L’impasse stratégique
La combinaison des figures de l’opportuniste et du Tartuffe rend effective la participation, d’une part au manège bigot qui renforce l’islamisme, et d’autre part, aux rapports néo-coloniaux entre Etats occidentaux et pays sous perfusion économique, dont une bonne part des revenus provient de l’argent des immigrés, souvent durement gagné ici. Car celui qui émigre a l’injonction de réussir et, surtout, de montrer qu’il a réussi. Comment autrement justifier ce qui dans les cultures traditionnelles est quasiment sacrilège, à savoir l’éloignement volontaire du tissu familial et culturel d’origine ? Le choix de quitter la terre où sont enterrés ses ancêtres, le pays de son père, etc., est loin d’être anodin, pour un Arabe. L’installation pacifique de musulmans en terre non-musulmane n’a été possible et autorisée par les docteurs ottomans de la Loi islamique qu’à partir du début du XVIIIe siècle ; elle n’est effective et significative que depuis une soixantaine d’années environ. De plus, les familles traditionnelles dont nous sommes issues n’ont pas vécu de révolution culturelle débouchant sur une remise en cause du paternalisme, de l’autoritarisme et de la famille, comme celle de Mai 68 en France. Le choix de l’exode vers la France – ennemi d’hier – est donc loin d’être une simple affaire dans l’imaginaire arabe et, de ce fait, doit être justifié.
La ghorba, l’exil, pour être excusé doit conduire à la réussite sociale qui, en France, se veut axée principalement autour du mérite et de l’effort personnel ; dans nos pays d’origine, le rang et la fonction occupés étaient traditionnellement et sont encore trop souvent le fait de filiations et d’accointances avec la clique régnante. La réussite sociale en Occident passant par les canaux officiels du capitalisme (diplômes, formations, concours, entretiens, carrière, augmentation, etc...), d’ailleurs de plus en plus obstrués, demande de ce fait un effort singulier pour des individus qui y sont partiellement étrangers. Cette réussite doit se manifester notamment à travers l’importation de camelote occidentale, et de rêves de pays de Cocagne où koulchi lebes abdullah, tout va bien, Dieu merci, et en plus le petit va à la mosquée tous les vendredis, ma klatouch franza, ched fi dinou, comme on dit, la France ne l’a pas mangé, il garde sa Foi, même si c’est souvent loin d’être le cas, pour le meilleur comme pour le pire. Et pour cause : celui qui vit son exil comme une trahison cherchera constamment à prouver à lui-même et aux autres qu’il est plus arabe que les Arabes restés au pays, ce qui se réduit aujourd’hui à être plus musulman que les musulmans du pays... Cet idéal difficilement accessible en terre infidèle doit bien entendu être constamment contrebalancé par la volonté de devenir toujours plus prodigue qu’eux. Il en résulte une posture proprement intenable, à moins de jouer, au gré des circonstances et des intérêts, sur tous les tableaux. Cette stratégie fut particulièrement mise à jour lors des élections tunisiennes pour la Constituante d’octobre 2011.

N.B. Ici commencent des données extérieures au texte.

(* ===== verification/Config.v ===== *)
(** * Configuration and the one runtime of a process
    ([src/crates/ruvoy-envoy-fiber/src/runtime.rs], [bootstrap.rs], [lib.rs])

    The bootstrap extension's settings start the runtime, once per process; a filter
    configuration only joins it.  [serde_json], the file system and the VM are
    parameters; the statics are the state of a process.  The file system does not change
    while a process runs: every start resolves its paths to the same answers. *)

From S2P Require Import Prelude RustStr Types Upstream Authority Fiber Lifecycle.
From Stdlib Require Import Strings.Ascii.

Local Open Scope N_scope.

Definition DEFAULT_SHUTDOWN_TIMEOUT_MS : N := 10000.
Definition DEFAULT_UPSTREAM_TIMEOUT_MS : N := 15000.
Definition DEFAULT_MAX_UPSTREAM_RESPONSE_BYTES : N := 1024 * 1024.
Definition DEFAULT_STREAM_BUFFER_BYTES : N := 1024 * 1024.

(** ** Documents

    What deserializing a JSON object yields: a field left out is [None]. *)

Record RuntimeDocument := {
  doc_rackup : string;
  doc_max_inflight_requests : option N;
  doc_shutdown_timeout_ms : option N;
  doc_diagnostics : option bool;
}.

Record UpstreamDocument := {
  doc_clusters : list string;
  doc_timeout_ms : option N;
  doc_max_response_bytes : option N;
  doc_stream_buffer_bytes : option N;
}.

Record FilterDocument := {
  doc_names_rackup : bool;
  doc_context : option (option (list string));   (* metadata_namespaces *)
  doc_upstream : option UpstreamDocument;
}.

Record RuntimeSettings := {
  rackup : string;
  max_inflight_requests : N;
  shutdown_timeout_ms : N;
  diagnostics : bool;
}.

(** [#[serde(default = ...)]] *)
Definition settings_of (d : RuntimeDocument) : RuntimeSettings :=
  {| rackup := doc_rackup d;
     max_inflight_requests := default DEFAULT_MAX_INFLIGHT_REQUESTS (doc_max_inflight_requests d);
     shutdown_timeout_ms := default DEFAULT_SHUTDOWN_TIMEOUT_MS (doc_shutdown_timeout_ms d);
     diagnostics := default false (doc_diagnostics d) |}.

Record UpstreamConfig := {
  cfg_clusters : list string;
  cfg_timeout_ms : N;
  cfg_max_response_bytes : N;
  cfg_stream_buffer_bytes : N;
}.

Definition upstream_of (d : UpstreamDocument) : UpstreamConfig :=
  {| cfg_clusters := doc_clusters d;
     cfg_timeout_ms := default DEFAULT_UPSTREAM_TIMEOUT_MS (doc_timeout_ms d);
     cfg_max_response_bytes := default DEFAULT_MAX_UPSTREAM_RESPONSE_BYTES (doc_max_response_bytes d);
     cfg_stream_buffer_bytes := default DEFAULT_STREAM_BUFFER_BYTES (doc_stream_buffer_bytes d) |}.

Record FilterConfiguration := {
  cfg_rackup : bool;
  cfg_context : option ContextConfig;
  cfg_upstream : option UpstreamConfig;
}.

Definition filter_default : FilterConfiguration :=
  {| cfg_rackup := false; cfg_context := None; cfg_upstream := None |}.

Definition filter_of (d : FilterDocument) : FilterConfiguration :=
  {| cfg_rackup := doc_names_rackup d;
     cfg_context := (fun namespaces => {| metadata_namespaces := default [] namespaces |}) <$> doc_context d;
     cfg_upstream := upstream_of <$> doc_upstream d |}.

Definition startup {A} (message : string) : result A BridgeError := Err (Startup message).

Definition moved {A} : result A BridgeError :=
  startup ("the rackup is configured on the ruvoy bootstrap extension, not on the filter; "
           ++ "the filter configuration is a JSON object with optional context and upstream")%string.

Definition invalid {A} (message : string) : result A BridgeError :=
  startup ("invalid filter configuration: " ++ message)%string.

(** [UpstreamConfig::into_settings] *)
Definition into_settings (c : UpstreamConfig) : result UpstreamSettings BridgeError :=
  match cfg_clusters c with
  | [] => invalid "upstream.clusters must name at least one cluster"
  | _ =>
    if existsb is_empty (cfg_clusters c) then invalid "upstream.clusters must not contain an empty name"
    else if cfg_timeout_ms c =? 0 then invalid "upstream.timeout_ms must be positive"
    else if cfg_max_response_bytes c =? 0 then invalid "upstream.max_response_bytes must be positive"
    else if cfg_stream_buffer_bytes c =? 0 then invalid "upstream.stream_buffer_bytes must be positive"
    else Ok {| clusters := cfg_clusters c; timeout := from_millis (cfg_timeout_ms c);
               max_response_bytes := cfg_max_response_bytes c;
               stream_buffer_bytes := cfg_stream_buffer_bytes c |}
  end.

(** ** Parsing *)

Section config.
Context (json_runtime : string -> result RuntimeDocument string).
Context (json_filter : string -> result FilterDocument string).
Context (canonicalize : string -> result string string).
Context (is_file : string -> bool).
Context (current_dir : option string).
Context (atexit : Z).

Definition parse_runtime_settings (config : bytes) : result RuntimeSettings BridgeError :=
  let? text := ok_or (from_utf8 config)
    (Startup "bootstrap extension configuration must contain valid UTF-8") in
  let text := trim text in
  if is_empty text then startup "bootstrap extension configuration must name a rackup file"
  else
    let? doc := map_err (fun error =>
      Startup ("invalid bootstrap extension configuration: " ++ error)%string) (json_runtime text) in
    let settings := settings_of doc in
    if is_empty (rackup settings) then startup "rackup must not be empty"
    else if max_inflight_requests settings =? 0
    then startup "max_inflight_requests must be a positive integer"
    else if shutdown_timeout_ms settings =? 0
    then startup "shutdown_timeout_ms must be a positive integer"
    else Ok settings.

Definition parse_filter_config (filter_config : bytes) : result FilterConfiguration BridgeError :=
  let? text := ok_or (from_utf8 filter_config)
    (Startup "filter configuration must contain valid UTF-8") in
  let text := trim text in
  if is_empty text then Ok filter_default
  else if negb (starts_with_char "{"%char text) then moved
  else
    let? doc := map_err (fun error => Startup ("invalid filter configuration: " ++ error)%string)
      (json_filter text) in
    let config := filter_of doc in
    if cfg_rackup config then moved else Ok config.

(** ** The runtime of a process *)

Record ProcessRuntimeConfig := {
  proc_rackup : string;
  proc_max_inflight_requests : N;
  proc_shutdown_timeout : Duration;
  proc_diagnostics : bool;
}.

#[local] Instance ProcessRuntimeConfig_eq_dec : EqDecision ProcessRuntimeConfig.
Proof. solve_decision. Defined.

Record Ready := {
  ready_client : FiberRuntimeClient;
  ready_thread_id : string;
  ready_diagnostics : bool;
}.

Record ProcessRuntime := {
  proc_config : ProcessRuntimeConfig;
  proc_runtime : option FiberRuntime;
  proc_ready : result Ready BridgeError;
}.

(** The statics of a process; [vms] lists the configurations a VM was started with. *)
Record Process := {
  process_runtime : option (result ProcessRuntime BridgeError);
  process_shutdown_hook : option (result unit BridgeError);
  vms : list ProcessRuntimeConfig;
}.

Definition process_new : Process :=
  {| process_runtime := None; process_shutdown_hook := None; vms := [] |}.

Context (spawned : ProcessRuntimeConfig -> Spawned).
Context (requested : Duration -> result unit BridgeError).
Context (joined : result (result unit BridgeError) PanicPayload).

Definition canonical_rackup (path_ : string) : result string BridgeError :=
  let? rackup := map_err (fun error =>
    Startup ("failed to resolve rackup " ++ path_ ++ " from working directory "
             ++ default "<unknown>" current_dir ++ ": " ++ error)%string) (canonicalize path_) in
  if negb (is_file rackup) then startup ("rackup is not a file: " ++ rackup)%string else Ok rackup.

Definition runtime_config_new (s : RuntimeSettings) : result ProcessRuntimeConfig BridgeError :=
  let? rackup := canonical_rackup (rackup s) in
  Ok {| proc_rackup := rackup; proc_max_inflight_requests := max_inflight_requests s;
        proc_shutdown_timeout := from_millis (shutdown_timeout_ms s);
        proc_diagnostics := diagnostics s |}.

Definition terminal_startup_failure (error : BridgeError) : BridgeError :=
  Startup (error_to_string error
           ++ ". The Ruby VM is created once per process, so Envoy must be restarted after fixing this.")%string.

(** [client()] and [info()] would panic without a client or an identity. *)
Definition ready_of (config : ProcessRuntimeConfig) (r : FiberRuntime) (startup_error_ : option BridgeError)
    : result Ready BridgeError :=
  match startup_error_ with
  | Some error => Err error
  | None =>
      match client_of r, info_of r with
      | Some c, Some i =>
          Ok {| ready_client := c; ready_thread_id := rust_thread_id i;
                ready_diagnostics := proc_diagnostics config |}
      | _, _ => Err (RuntimePanicked "fiber runtime info is only available after successful startup")
      end
  end.

Definition process_runtime_start (config : ProcessRuntimeConfig) : result ProcessRuntime BridgeError :=
  let? s := start_rackup_with_limit_retained (spawned config) (proc_rackup config)
              (canonicalize (proc_rackup config)) is_file (proc_max_inflight_requests config) in
  let '(runtime, startup_error) := into_parts s in
  Ok {| proc_config := config; proc_runtime := Some runtime;
        proc_ready := ready_of config runtime startup_error |}.

Definition ready_of_process (p : ProcessRuntime) : result Ready BridgeError :=
  map_err terminal_startup_failure (proc_ready p).

Definition ensure_compatible (p : ProcessRuntime) (requested_ : ProcessRuntimeConfig)
    : result unit BridgeError :=
  if bool_decide (proc_config p = requested_) then Ok tt
  else startup ("Ruvoy is already running with a different rackup; this process cannot serve a "
    ++ "second configuration. The Ruby VM is created once per process, so restart Envoy to change it. "
    ++ "active rackup=" ++ proc_rackup (proc_config p) ++ " requested rackup=" ++ proc_rackup requested_)%string.

Definition register_process_shutdown_hook : St Process (result unit BridgeError) := fun p =>
  match process_shutdown_hook p with
  | Some r => (r, p)
  | None =>
      let r := if (atexit =? 0)%Z then Ok tt
               else startup "failed to register the Ruvoy process shutdown hook" in
      (r, {| process_runtime := process_runtime p; process_shutdown_hook := Some r; vms := vms p |})
  end.

(** [PROCESS_RUNTIME.get_or_init(..)] *)
Definition get_or_init (config : ProcessRuntimeConfig) : St Process (result ProcessRuntime BridgeError) := fun p =>
  match process_runtime p with
  | Some r => (r, p)
  | None =>
      let r := process_runtime_start config in
      (r, {| process_runtime := Some r; process_shutdown_hook := process_shutdown_hook p;
             vms := vms p ++ [config] |})
  end.

Definition start (settings : RuntimeSettings) : St Process (result Ready BridgeError) := fun p =>
  match runtime_config_new settings with
  | Err e => (Err e, p)
  | Ok config =>
      let '(hook, p) := register_process_shutdown_hook p in
      match hook with
      | Err e => (Err e, p)
      | Ok _ =>
          let '(r, p) := get_or_init config p in
          (let? runtime := map_err terminal_startup_failure r in
           let? _ := ensure_compatible runtime config in
           ready_of_process runtime, p)
      end
  end.

Definition ready (p : Process) : result Ready BridgeError :=
  match process_runtime p with
  | None => startup ("the Ruby runtime is not configured: add the ruvoy bootstrap extension under "
                     ++ "bootstrap_extensions, which names the rackup")%string
  | Some (Err error) => Err (terminal_startup_failure error)
  | Some (Ok r) => ready_of_process r
  end.

Definition shutdown : St Process (result bool BridgeError) := fun p =>
  match process_runtime p with
  | Some (Ok r) =>
      let p' := {| process_runtime := Some (Ok {| proc_config := proc_config r; proc_runtime := None;
                                                  proc_ready := proc_ready r |});
                   process_shutdown_hook := process_shutdown_hook p; vms := vms p |} in
      match proc_runtime r with
      | Some rt =>
          let '(stopped, _) := shutdown_inner (requested (proc_shutdown_timeout (proc_config r))) joined rt in
          (let? _ := stopped in Ok true, p')
      | None => (Ok false, p')
      end
  | _ => (Ok false, p)
  end.

(** ** A filter's configuration *)

Record FiberRackConfig := {
  rack_client : FiberRuntimeClient;
  rack_diagnostics_enabled : bool;
  rack_runtime_thread_id : string;
  rack_metrics : option unit;
  rack_context : option ContextConfig;
  rack_upstream : option UpstreamSettings;
}.

Definition rack_config_start (filter_config : bytes) (metrics : option unit) (p : Process)
    : result FiberRackConfig BridgeError :=
  let? config := parse_filter_config filter_config in
  let? upstream := match cfg_upstream config with
                   | Some u => let? s := into_settings u in Ok (Some s)
                   | None => Ok None
                   end in
  let? ready := ready p in
  Ok {| rack_client := ready_client ready; rack_diagnostics_enabled := ready_diagnostics ready;
        rack_runtime_thread_id := ready_thread_id ready; rack_metrics := metrics;
        rack_context := cfg_context config; rack_upstream := upstream |}.

Definition new_http_filter_config_fn (name : string) (config : bytes) (metrics : option unit) (p : Process)
    : option FiberRackConfig :=
  if negb (bool_decide (name = "fiber_rack"%string)) then None
  else match rack_config_start config metrics p with
       | Ok config => Some config
       | Err _ => None
       end.

(** ** The bootstrap extension *)

Definition EXTENSION_NAME : string := "ruvoy".
Definition PUBLISH_INTERVAL : Duration := from_secs 1.
Definition ADMIN_TIMEOUT : Duration := from_secs 2.

(** Whether the extension serves the configuration. *)
Definition new_bootstrap_extension_config_fn (name : string) (config : bytes) : St Process (option Ready) :=
  fun p =>
  if negb (bool_decide (name = EXTENSION_NAME)) then (None, p)
  else match parse_runtime_settings config with
       | Err _ => (None, p)
       | Ok settings =>
           let '(r, p) := start settings p in
           (match r with Ok ready => Some ready | Err _ => None end, p)
       end.

(** What the admin interface answers, given what [FiberRuntimeClient::admin] did. *)
Definition on_admin_request (answer : result (N * string) BridgeError) : N * string :=
  match answer with
  | Ok answer => answer
  | Err ResponseTimeout =>
      (504, "Ruby did not answer within " ++ show (as_millis ADMIN_TIMEOUT) ++ " ms"
            ++ String (ascii_of_N 10) "")%string
  | Err error => (500, error_to_string error ++ String (ascii_of_N 10) "")%string
  end.

End config.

Le fait que les Tunisiens vivant en France aient voté dans les mêmes proportions que les Tunisiens en Tunisie,pour le parti islamiste Ennhada [quatre sièges remportés sur les dix réservés à la France] interroge sur les intentions des premiers vis-à-vis de leur pays d’origine et de la France. Car le message induit est troublant : Il y a, d’une part, l’islamisme là-bas pour le supplément d’âme et surtout la bienveillance des islamistes et des chefs locaux – qui commencent à tenir des villages tunisiens sur le mode de la seigneurie féodale. Et il y a, d’autre part, la France, pour son confort, son argent et sa sécurité. Tant pis si le peuple tunisien souffre d’une application élargie de la Shari’a, nous, nous sommes en France à l’abri. Nos filles, qui étudient le management international pour un jour travailler avec les Saoudiens peuvent le faire en toute sécurité ici, sans être physiquement menacées par ces groupes de salafistes violents qui font de plus en plus d’incursions et d’intimidation dans les universités, comme en Tunisie...
Là encore, cela porte un nom : c’est de l’opportunisme.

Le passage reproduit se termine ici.